• _TASK_: Transcribe the records below exactly, from their first line through the line containing "(ConsumerGroup.OwnerReferences cg) <> [])". Omit every line after it.

[Collected data entries]
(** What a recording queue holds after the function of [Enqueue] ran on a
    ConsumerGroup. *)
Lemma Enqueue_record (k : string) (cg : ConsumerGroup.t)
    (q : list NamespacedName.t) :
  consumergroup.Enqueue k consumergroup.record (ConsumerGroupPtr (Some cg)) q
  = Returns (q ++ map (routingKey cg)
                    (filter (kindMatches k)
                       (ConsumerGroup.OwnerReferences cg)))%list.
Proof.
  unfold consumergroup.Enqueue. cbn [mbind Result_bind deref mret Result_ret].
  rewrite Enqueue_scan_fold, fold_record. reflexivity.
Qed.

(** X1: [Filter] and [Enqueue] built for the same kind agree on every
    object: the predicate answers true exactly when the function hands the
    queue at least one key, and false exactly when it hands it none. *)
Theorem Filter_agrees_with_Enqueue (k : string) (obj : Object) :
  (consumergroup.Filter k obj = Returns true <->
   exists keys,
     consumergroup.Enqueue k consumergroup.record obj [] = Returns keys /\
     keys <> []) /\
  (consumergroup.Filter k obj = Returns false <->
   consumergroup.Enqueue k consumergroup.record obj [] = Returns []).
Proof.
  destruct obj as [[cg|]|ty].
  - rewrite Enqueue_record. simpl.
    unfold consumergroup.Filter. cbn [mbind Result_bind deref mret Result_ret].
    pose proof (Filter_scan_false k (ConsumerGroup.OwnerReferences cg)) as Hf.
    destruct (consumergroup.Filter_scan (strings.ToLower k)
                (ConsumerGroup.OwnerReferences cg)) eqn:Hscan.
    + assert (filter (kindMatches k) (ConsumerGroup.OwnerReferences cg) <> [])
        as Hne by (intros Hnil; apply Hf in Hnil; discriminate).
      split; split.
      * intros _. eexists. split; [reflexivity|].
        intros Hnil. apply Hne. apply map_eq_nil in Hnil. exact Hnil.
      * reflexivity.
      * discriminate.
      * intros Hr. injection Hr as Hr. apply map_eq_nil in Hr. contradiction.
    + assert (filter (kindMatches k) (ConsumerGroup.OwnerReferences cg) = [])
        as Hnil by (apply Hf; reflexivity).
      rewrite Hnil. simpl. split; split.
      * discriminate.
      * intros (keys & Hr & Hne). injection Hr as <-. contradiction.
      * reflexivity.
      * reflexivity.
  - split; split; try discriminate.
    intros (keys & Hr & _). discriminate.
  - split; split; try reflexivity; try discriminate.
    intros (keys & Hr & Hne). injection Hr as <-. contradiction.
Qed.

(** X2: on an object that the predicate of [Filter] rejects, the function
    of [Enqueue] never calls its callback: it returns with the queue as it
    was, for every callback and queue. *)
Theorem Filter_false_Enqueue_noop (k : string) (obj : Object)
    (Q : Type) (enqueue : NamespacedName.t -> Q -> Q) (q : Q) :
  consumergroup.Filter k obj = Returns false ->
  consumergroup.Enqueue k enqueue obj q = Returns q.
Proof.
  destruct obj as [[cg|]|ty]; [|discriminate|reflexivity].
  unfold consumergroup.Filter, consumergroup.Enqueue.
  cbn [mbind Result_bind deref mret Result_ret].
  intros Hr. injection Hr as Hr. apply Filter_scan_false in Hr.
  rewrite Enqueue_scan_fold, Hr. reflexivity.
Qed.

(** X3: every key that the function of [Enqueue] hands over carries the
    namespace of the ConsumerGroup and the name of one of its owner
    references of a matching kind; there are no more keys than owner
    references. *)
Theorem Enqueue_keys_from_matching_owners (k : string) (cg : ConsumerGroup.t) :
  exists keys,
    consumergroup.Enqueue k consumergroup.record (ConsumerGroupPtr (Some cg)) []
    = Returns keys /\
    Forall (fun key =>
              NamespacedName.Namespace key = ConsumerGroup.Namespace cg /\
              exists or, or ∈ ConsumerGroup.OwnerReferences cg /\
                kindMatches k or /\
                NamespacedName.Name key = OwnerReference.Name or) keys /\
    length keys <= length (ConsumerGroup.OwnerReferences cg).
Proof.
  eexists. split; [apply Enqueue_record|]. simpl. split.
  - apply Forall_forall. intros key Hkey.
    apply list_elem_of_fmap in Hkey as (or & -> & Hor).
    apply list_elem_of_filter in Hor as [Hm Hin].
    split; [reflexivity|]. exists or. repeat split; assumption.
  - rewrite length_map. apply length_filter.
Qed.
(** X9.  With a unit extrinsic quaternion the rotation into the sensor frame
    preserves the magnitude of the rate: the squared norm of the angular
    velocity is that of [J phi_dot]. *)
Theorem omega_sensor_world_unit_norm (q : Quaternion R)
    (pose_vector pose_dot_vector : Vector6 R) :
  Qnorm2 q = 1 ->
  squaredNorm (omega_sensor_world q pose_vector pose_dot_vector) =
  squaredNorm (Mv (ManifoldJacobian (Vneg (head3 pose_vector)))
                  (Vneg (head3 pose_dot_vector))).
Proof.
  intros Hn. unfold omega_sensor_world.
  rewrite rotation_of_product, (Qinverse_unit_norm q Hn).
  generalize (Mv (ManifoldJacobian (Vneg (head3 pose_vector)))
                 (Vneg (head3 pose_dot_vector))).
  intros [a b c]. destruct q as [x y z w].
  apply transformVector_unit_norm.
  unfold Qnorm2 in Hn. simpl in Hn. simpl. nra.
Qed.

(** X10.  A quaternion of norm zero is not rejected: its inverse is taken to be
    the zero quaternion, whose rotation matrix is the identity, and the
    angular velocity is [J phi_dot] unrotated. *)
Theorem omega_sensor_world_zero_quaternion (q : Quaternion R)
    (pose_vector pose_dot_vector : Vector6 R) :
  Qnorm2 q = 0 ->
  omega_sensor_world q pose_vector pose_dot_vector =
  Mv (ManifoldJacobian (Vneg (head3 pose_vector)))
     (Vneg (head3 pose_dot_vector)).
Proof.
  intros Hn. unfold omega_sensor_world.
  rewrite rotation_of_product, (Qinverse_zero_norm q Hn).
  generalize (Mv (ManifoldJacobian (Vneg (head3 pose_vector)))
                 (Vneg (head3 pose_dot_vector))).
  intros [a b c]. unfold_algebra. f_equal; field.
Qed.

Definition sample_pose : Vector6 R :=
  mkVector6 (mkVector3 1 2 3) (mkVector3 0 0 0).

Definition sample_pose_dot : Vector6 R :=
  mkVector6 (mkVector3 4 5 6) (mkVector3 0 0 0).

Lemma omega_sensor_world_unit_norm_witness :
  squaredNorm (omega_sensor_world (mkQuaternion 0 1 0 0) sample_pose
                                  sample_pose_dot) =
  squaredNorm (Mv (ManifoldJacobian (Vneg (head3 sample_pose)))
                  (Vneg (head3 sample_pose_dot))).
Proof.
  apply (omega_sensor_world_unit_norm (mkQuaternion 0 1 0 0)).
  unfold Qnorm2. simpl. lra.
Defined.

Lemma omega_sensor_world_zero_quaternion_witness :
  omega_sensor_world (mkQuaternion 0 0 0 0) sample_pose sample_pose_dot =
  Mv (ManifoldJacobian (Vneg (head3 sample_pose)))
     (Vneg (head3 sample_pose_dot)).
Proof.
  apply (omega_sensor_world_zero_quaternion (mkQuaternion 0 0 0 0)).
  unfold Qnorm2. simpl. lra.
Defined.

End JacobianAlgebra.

• _TASK SOLUTION_:
(** What a recording queue holds after the function of [Enqueue] ran on a
    ConsumerGroup. *)
Lemma Enqueue_record (k : string) (cg : ConsumerGroup.t)
    (q : list NamespacedName.t) :
  consumergroup.Enqueue k consumergroup.record (ConsumerGroupPtr (Some cg)) q
  = Returns (q ++ map (routingKey cg)
                    (filter (kindMatches k)
                       (ConsumerGroup.OwnerReferences cg)))%list.
Proof.
  unfold consumergroup.Enqueue. cbn [mbind Result_bind deref mret Result_ret].
  rewrite Enqueue_scan_fold, fold_record. reflexivity.
Qed.

(** X1: [Filter] and [Enqueue] built for the same kind agree on every
    object: the predicate answers true exactly when the function hands the
    queue at least one key, and false exactly when it hands it none. *)
Theorem Filter_agrees_with_Enqueue (k : string) (obj : Object) :
  (consumergroup.Filter k obj = Returns true <->
   exists keys,
     consumergroup.Enqueue k consumergroup.record obj [] = Returns keys /\
     keys <> []) /\
  (consumergroup.Filter k obj = Returns false <->
   consumergroup.Enqueue k consumergroup.record obj [] = Returns []).
Proof.
  destruct obj as [[cg|]|ty].
  - rewrite Enqueue_record. simpl.
    unfold consumergroup.Filter. cbn [mbind Result_bind deref mret Result_ret].
    pose proof (Filter_scan_false k (ConsumerGroup.OwnerReferences cg)) as Hf.
    destruct (consumergroup.Filter_scan (strings.ToLower k)
                (ConsumerGroup.OwnerReferences cg)) eqn:Hscan.
    + assert (filter (kindMatches k) (ConsumerGroup.OwnerReferences cg) <> [])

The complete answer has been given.